Albania Hunkering Down
All alone in the Cold War
When I recently landed in Tirana after almost two years of absence it was as if time had been compressed and suspended. It was a matter of returning to the beginning, once again. Archives and memories have the great advantage of inhabiting a liminal space in which time is of a different value and rhythm. This time it was about bunkers, a story too well known in Albania, quite a worn-out subject with too many questions never answered.
I went first to Kinostudio, the film archive in the former state film production headquarters, a mine for research and a place in which enquiries always instigate interesting discussions and produce discovery and surprise (I am grateful to Iris Elezi, director of Kinostudio, who has started a campaign of salvage and restoration of thousands of spools of films and testimony from the time of their creation. The Archive is replete with pre-and post– production documents which have proven extremely valuable preparing the Kadare House Studio Museum in Tirana).
This time, Dora, a young student at New York University, was following in the footsteps of Jani Nano, her grandfather, who worked as cameraman for many years during the Hoxha regime. Assisted by the staff, Dora dug out some of the footage her grandfather worked on and together they organized a private screening for one of them, Lulezo Shqiperi (Bloom Albania).
I’ve experienced this feeling before, being in their projection room waiting for images to emerge from the past. Isn’t this the ultimate pleasure of research, to start in the dark and gradually grasp what you can see with your own eyes? In this 1959 documentary, embedded in a well-known and well-done propaganda narrative, there is a sequence with sleeping kids in a maternity ward alternating with soldiers looking toward the sea and beyond the borders. The sequence is as obsessively repetitive as its message is simple: the kids can sleep tight because we are not allowing the enemy to get into our country, we are constantly watching, controlling and patrolling our borders at any cost, day and night.
It doesn’t matter that nobody tried to attack the country, because the message was delivered within the borders of a country no one would have dared to escape from, not even in their wildest dreams (in Ismail Kadare’s 1981 novel Palace of Dreams even intimate and private dreams were subject to surveillance, they were archived and analyzed so as to extend the dictator’s paranoia to the entire nation).
The Bunkerization of Albania started at the end of the 1960s in friendly alliance with China, slowed down in 1982, after the death of Memhet Shehu, the prime minister and presumed successor of the dictator, and finally ended when Hoxha’s long reign waned in the late 1980s as if this immense machine couldn’t stop at once but continued roaring on by inertia. It was an incredible military campaign to shield the entire country and to offer shelter to everyone, an image insinuated carefully by the State into the fearful minds of its citizens always waiting for a war.

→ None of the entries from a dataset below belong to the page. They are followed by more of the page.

Definition with_inodes (f : gmap Z Inode -> gmap Z Inode) (d : Db) : Db :=
  mkDb (f (inodes d)) (entries d) (scans d) (cookies d) (orphans d) (tombstones d) (extents d)
    (segcounts d) (shards d) (sys_counter d).
Definition with_entries (f : gmap (Z * name) (Z * Z) -> gmap (Z * name) (Z * Z)) (d : Db) : Db :=
  mkDb (inodes d) (f (entries d)) (scans d) (cookies d) (orphans d) (tombstones d) (extents d)
    (segcounts d) (shards d) (sys_counter d).
Definition with_scans (f : gmap (Z * Z) (name * DirScanValue) -> gmap (Z * Z) (name * DirScanValue))
    (d : Db) : Db :=
  mkDb (inodes d) (entries d) (f (scans d)) (cookies d) (orphans d) (tombstones d) (extents d)
    (segcounts d) (shards d) (sys_counter d).
Definition with_cookies (f : gmap Z Z -> gmap Z Z) (d : Db) : Db :=
  mkDb (inodes d) (entries d) (scans d) (f (cookies d)) (orphans d) (tombstones d) (extents d)
    (segcounts d) (shards d) (sys_counter d).
Definition with_orphans (f : gset Z -> gset Z) (d : Db) : Db :=
  mkDb (inodes d) (entries d) (scans d) (cookies d) (f (orphans d)) (tombstones d) (extents d)
    (segcounts d) (shards d) (sys_counter d).
Definition with_tombstones (f : gmap (Z * Z) Z -> gmap (Z * Z) Z) (d : Db) : Db :=
  mkDb (inodes d) (entries d) (scans d) (cookies d) (orphans d) (f (tombstones d)) (extents d)
    (segcounts d) (shards d) (sys_counter d).
Definition with_extents (f : gmap (Z * Z) FrameLoc -> gmap (Z * Z) FrameLoc) (d : Db) : Db :=
  mkDb (inodes d) (entries d) (scans d) (cookies d) (orphans d) (tombstones d) (f (extents d))
    (segcounts d) (shards d) (sys_counter d).
Definition with_segcounts (f : gmap Segid (Z * Z) -> gmap Segid (Z * Z)) (d : Db) : Db :=
  mkDb (inodes d) (entries d) (scans d) (cookies d) (orphans d) (tombstones d) (extents d)
    (f (segcounts d)) (shards d) (sys_counter d).
Definition with_shards (f : gmap Z (Z * Z) -> gmap Z (Z * Z)) (d : Db) : Db :=
  mkDb (inodes d) (entries d) (scans d) (cookies d) (orphans d) (tombstones d) (extents d)
    (segcounts d) (f (shards d)) (sys_counter d).
Definition with_counter (c : option Z) (d : Db) : Db :=
  mkDb (inodes d) (entries d) (scans d) (cookies d) (orphans d) (tombstones d) (extents d)
    (segcounts d) (shards d) c.

(** ** Transactions *)

Inductive TxOp :=
| PutInode (id : Z) (i : Inode) | DelInode (id : Z)
| PutEntry (d : Z) (n : name) (v : Z * Z) | DelEntry (d : Z) (n : name)
| PutScan (d c : Z) (v : name * DirScanValue) | DelScan (d c : Z)
| PutCookie (d c : Z) | DelCookie (d : Z)
| PutOrphan (id : Z) | DelOrphan (id : Z)
| PutTombstone (ts id size : Z) | DelTombstone (ts id : Z)
| PutExtent (id x : Z) (l : FrameLoc) | DelExtent (id x : Z)
| PutSegcount (s : Segid) (v : Z * Z) | DelSegcount (s : Segid)
| PutShard (s : Z) (v : Z * Z)
| PutCounter (c : Z).

Definition apply_op (d : Db) (op : TxOp) : Db :=
  match op with
  | PutInode id i => with_inodes <[id := i]> d
  | DelInode id => with_inodes (delete id) d
  | PutEntry dir n v => with_entries <[(dir, n) := v]> d
  | DelEntry dir n => with_entries (delete (dir, n)) d
  | PutScan dir c v => with_scans <[(dir, c) := v]> d
  | DelScan dir c => with_scans (delete (dir, c)) d
  | PutCookie dir c => with_cookies <[dir := c]> d
  | DelCookie dir => with_cookies (delete dir) d
  | PutOrphan id => with_orphans (fun o => {[id]} ∪ o) d
  | DelOrphan id => with_orphans (fun o => o ∖ {[id]}) d
  | PutTombstone ts id size => with_tombstones <[(ts, id) := size]> d
  | DelTombstone ts id => with_tombstones (delete (ts, id)) d
  | PutExtent id x l => with_extents <[(id, x) := l]> d
  | DelExtent id x => with_extents (delete (id, x)) d
  | PutSegcount s v => with_segcounts <[s := v]> d
  | DelSegcount s => with_segcounts (delete s) d
  | PutShard s v => with_shards <[s := v]> d
  | PutCounter c => with_counter (Some c) d
  end.

(** [Transaction::apply_to]: the operations replayed in order, the last write to a
    key winning. *)
Definition apply_ops (d : Db) (l : list TxOp) : Db := foldl apply_op d l.

Record Transaction := mkTxn {
  tx_ops : list TxOp;
  tx_inodes : list (Z * option Inode);   (* inode_cache_updates *)
  tx_stats : list (Z * Z);               (* (inode, change of the inode count) *)
  tx_segs : list (Segid * (Z * Z));      (* segment counter adjustments *)
  tx_dedup : option (OpId * DedupResult) }.

Definition txn_new : Transaction := mkTxn [] [] [] [] None.

Definition push (op : TxOp) (t : Transaction) : Transaction :=
  mkTxn (tx_ops t ++ [op]) (tx_inodes t) (tx_stats t) (tx_segs t) (tx_dedup t).
Definition update_cached_inode (id : Z) (i : option Inode) (t : Transaction) : Transaction :=
  mkTxn (tx_ops t) (tx_inodes t ++ [(id, i)]) (tx_stats t) (tx_segs t) (tx_dedup t).
Definition add_inode_count_delta (id n : Z) (t : Transaction) : Transaction :=
  if n =? 0 then t
  else mkTxn (tx_ops t) (tx_inodes t) (tx_stats t ++ [(id, n)]) (tx_segs t) (tx_dedup t).
Definition add_seg_delta (s : Segid) (live total : Z) (t : Transaction) : Transaction :=
  if (live =? 0) && (total =? 0) then t
  else mkTxn (tx_ops t) (tx_inodes t) (tx_stats t) (tx_segs t ++ [(s, (live, total))]) (tx_dedup t).
Definition set_dedup_result (op_id : OpId) (r : DedupResult) (t : Transaction) : Transaction :=
  mkTxn (tx_ops t) (tx_inodes t) (tx_stats t) (tx_segs t)
    (if has_op_id op_id then Some (op_id, r) else None).

(** ** The stores *)

(** [InodeStore::get], [save] and [delete]. *)
Definition inode_get (db : Db) (id : Z) : result FsError Inode := ok_or NotFound (inodes db !! id).
Definition inode_save (id : Z) (i : Inode) (t : Transaction) : Transaction :=
  update_cached_inode id (Some i) (push (PutInode id i) t).
Definition inode_delete (id : Z) (t : Transaction) : Transaction :=
  update_cached_inode id None (push (DelInode id) t).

What we learned at university was that we are made up of defences, of shields and armor, that we are cities whose architecture essentially comes down to walls, ramparts, strongholds: bunker states… (Tokarczuk 2018, 12).
From the epic time of the bloom of hope in the future at the end of the fifties, gradually an inner voice was absorbed by all citizens day after day, the fear of being invaded by old and new enemies in a shifting geopolitical struggle that drove them into brutal isolation. Fear, control, and paranoia are part of the same equation and bunkers are their physical manifestation. A country of travelers with a millennial history of migration, trade, and cultural exchange suddenly found itself frozen, paralyzed during forty years of paranoia and terror that still linger on today. Olga Tokarczuk, the Polish Nobel laureate of 2020, is right when she says that fluidity, mobility, illusoriness are precisely the qualities that make us civilized. Barbarians don't travel, they simply go to their destination or conduct raids.

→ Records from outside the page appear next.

(* ===== verification/Namespace.v ===== *)
(** * The namespace invariant

    What every committed database satisfies: directory entries, directory scan
    records, cookie counters, parent pointers, embedded inode copies, link counts and
    entry counts describe one tree of directories with hard-linked files in it.

    The structural clauses only depend on the shape of an inode (is it a directory,
    its parent, its name), so they are stated on the map of shapes; copies and counts
    are separate clauses.  The operations change the database in a few elementary
    steps (a new child, a link, an unlink, a move, a rewritten inode); the lemmas of
    this file show what each step does to every clause. *)

From S2P Require Import Prelude Errors Segment Inode Dedup Store.

(** ** Shapes *)

Record Shape := mkShape { sh_dir : bool; sh_parent : option Z; sh_name : option name }.

Definition shape (i : Inode) : Shape := mkShape (is_directory i) (parent i) (iname i).
Definition shapes (m : gmap Z Inode) : gmap Z Shape := shape <$> m.

Abbreviation Entries := (gmap (Z * name) (Z * Z)).
Abbreviation Scans := (gmap (Z * Z) (name * DirScanValue)).

Lemma lookup_shapes m id : shapes m !! id = shape <$> m !! id.
Proof. apply lookup_fmap. Qed.
Lemma shapes_insert m id i : shapes (<[id := i]> m) = <[id := shape i]> (shapes m).
Proof. apply fmap_insert. Qed.
Lemma shapes_delete m id : shapes (delete id m) = delete id (shapes m).
Proof. apply fmap_delete. Qed.
Lemma shapes_same m id i i' : m !! id = Some i -> shape i' = shape i -> shapes (<[id := i']> m) = shapes m.
Proof.
  intros Hi Hs. rewrite shapes_insert. apply insert_id. by rewrite lookup_shapes, Hi, Hs.
Qed.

The feared invasion of Albania never happened. Enver Hoxha, the Albanian dictator, was convinced of the opposite. He claimed that every power from Yugoslavia to Greece, from NATO to his former allies, the Soviet Union and China, were determined to invade Albania. To counteract the threat he embarked on a bunker building campaign of unthinkable proportion. To be able to understand the political, military, and human consequences of such an undertaking we are obliged to adopt a dual perspective and consider the position of Albania of the 1960s and 1970s in its geopolitical context.

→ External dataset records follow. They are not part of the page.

(* ===== verification/Commit.v ===== *)
(** * The commit worker

    [fs/write_coordinator.rs] with the usage counters of [fs/stats.rs]: a batch of
    queued transactions is merged into one atomic write, together with the inode
    allocation watermark, the statistics shards and the segment counters that the
    batch changes; then the results, counters and settlements are published.

    [FS] is the process state the operations share.  Everything outside the process
    that decides a batch's fate (database reads, the replication peer, the local
    write, the flush of a synchronous mount) is the [Outcome] argument. *)

From S2P Require Import Prelude Errors Segment Quota Inode Dedup Store.

(** ** Usage statistics *)

(** [size_delta]: the signed difference clamped to [i64::MAX] in magnitude. *)
Definition size_delta (old_size new_size : Z) : Z :=
  if old_size <=? new_size
  then (if new_size - old_size <=? I64_MAX then new_size - old_size else I64_MAX)
  else (if old_size - new_size <=? I64_MAX then - (old_size - new_size) else - I64_MAX).

Definition shard_of (inode_id : Z) : Z := inode_id mod STATS_SHARDS.

Definition shard_get (m : gmap Z (Z * Z)) (s : Z) : Z * Z := default (0, 0) (m !! s).

(** [FileSystemGlobalStats::stage_delta]. *)
Definition stage_delta (mem : gmap Z (Z * Z)) (s bytes inodes : Z) : Z * Z :=
  (sat_add_signed (shard_get mem s).1 bytes, sat_add_signed (shard_get mem s).2 inodes).

(** [get_totals]. *)
Definition get_totals (mem : gmap Z (Z * Z)) : Z * Z :=
  foldl (fun acc s => (acc.1 + (shard_get mem s).1, acc.2 + (shard_get mem s).2)) (0, 0)
    (seqZ 0 STATS_SHARDS).

(** ** Process state *)

Record FS := mkFS {
  fs_db : Db;
  next_id : Z;                    (* InodeStore::next_id *)
  last_emitted : Z;               (* worker_loop::last_emitted_counter *)
  mem_shards : gmap Z (Z * Z);    (* FileSystemGlobalStats::shards *)
  fs_dedup : Inner;
  fs_quota : LogicalQuota;
  open_handles : gmap Z Z;
  reclaim_queue : list Z }.

Definition set_db (d : Db) (f : FS) : FS :=
  mkFS d (next_id f) (last_emitted f) (mem_shards f) (fs_dedup f) (fs_quota f) (open_handles f) (reclaim_queue f).
Definition set_next_id (n : Z) (f : FS) : FS :=
  mkFS (fs_db f) n (last_emitted f) (mem_shards f) (fs_dedup f) (fs_quota f) (open_handles f) (reclaim_queue f).
Definition set_last_emitted (n : Z) (f : FS) : FS :=
  mkFS (fs_db f) (next_id f) n (mem_shards f) (fs_dedup f) (fs_quota f) (open_handles f) (reclaim_queue f).
Definition set_mem_shards (m : gmap Z (Z * Z)) (f : FS) : FS :=
  mkFS (fs_db f) (next_id f) (last_emitted f) m (fs_dedup f) (fs_quota f) (open_handles f) (reclaim_queue f).
Definition set_fs_dedup (d : Inner) (f : FS) : FS :=
  mkFS (fs_db f) (next_id f) (last_emitted f) (mem_shards f) d (fs_quota f) (open_handles f) (reclaim_queue f).
Definition set_fs_quota (q : LogicalQuota) (f : FS) : FS :=
  mkFS (fs_db f) (next_id f) (last_emitted f) (mem_shards f) (fs_dedup f) q (open_handles f) (reclaim_queue f).
Definition set_open_handles (h : gmap Z Z) (f : FS) : FS :=
  mkFS (fs_db f) (next_id f) (last_emitted f) (mem_shards f) (fs_dedup f) (fs_quota f) h (reclaim_queue f).
Definition set_reclaim_queue (q : list Z) (f : FS) : FS :=
  mkFS (fs_db f) (next_id f) (last_emitted f) (mem_shards f) (fs_dedup f) (fs_quota f) (open_handles f) q.

(** [InodeStore::allocate]. *)
Definition allocate (f : FS) : Z * FS := (next_id f, set_next_id (u64_wrap (next_id f + 1)) f).

(** ** Settlements *)

(** [CommitSettlement]: what the worker settles with the batch's canonical result.  Of the
    settlement of a write ([PostCommitSettlement]) this is the quota; the tail cache and
    the extents it owns are settled in [Volume]. *)
Inductive Settlement :=
| SettleNone
| SettleWrite (quota : list Reservation)
| SettleQuota (q : QuotaSettlement)
| SettleDeferred (inode_id : Z).

Definition settle (s : Settlement) (ok : bool) (f : FS) : FS :=
  match s with
  | SettleNone => f
  | SettleWrite rs =>
      set_fs_quota (foldl (fun q r => settle_finish (Growth r) ok q) (fs_quota f) rs) f
  | SettleQuota q => set_fs_quota (settle_finish q ok (fs_quota f)) f
  | SettleDeferred id => if ok then set_reclaim_queue (reclaim_queue f ++ [id]) f else f
  end.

You need to squint with your eyes as if you were looking through the gun port of a bunker and see a chain of broken, or better failed, relationships culminating at the time of Mao’s invitation of Nixon to China in 1972, a move that threw cold water on the Sino-Albanian alliance and finally ended it altogether in 1978. It is against this background that the bunkerization of Albania was started in order to save the most isolated country from being invaded by phantom enemies. How could they possibly have resisted such an invasion? We know a great deal about the political strategy and the military resistance against enemies, but we know almost nothing about how the bunkers were built, how many factories were put to work producing them, how they were manufactured, transported, and assembled on site, in a word, we do not know their architecture. How were they positioned along the coastline versus those perched on treacherous mountain slopes? What was the cost of this staggering operation? How many people were involved, and so on?
I have always been interested in the mechanics of things in a larger sense and I have always found some insight, exploring their fragments and focusing on people’s experience. Istituti i Studimit dhe Projektimit te Veprave te Mbrojtjes (ISPVM), the Institute for the Study and Design of Defense Works was created in the 1960s as a design studio, officially recognized as a military department within the Ministry of Defense (among other designation it was called Reparti Ushtarak n.1748).
The task was to develop artefacts and structures to secure borders and protect citizens. In 1975, due to the massive construction campaign launched after the break with Russia and China, the organization was transformed into the ISPVM, for short the Institute.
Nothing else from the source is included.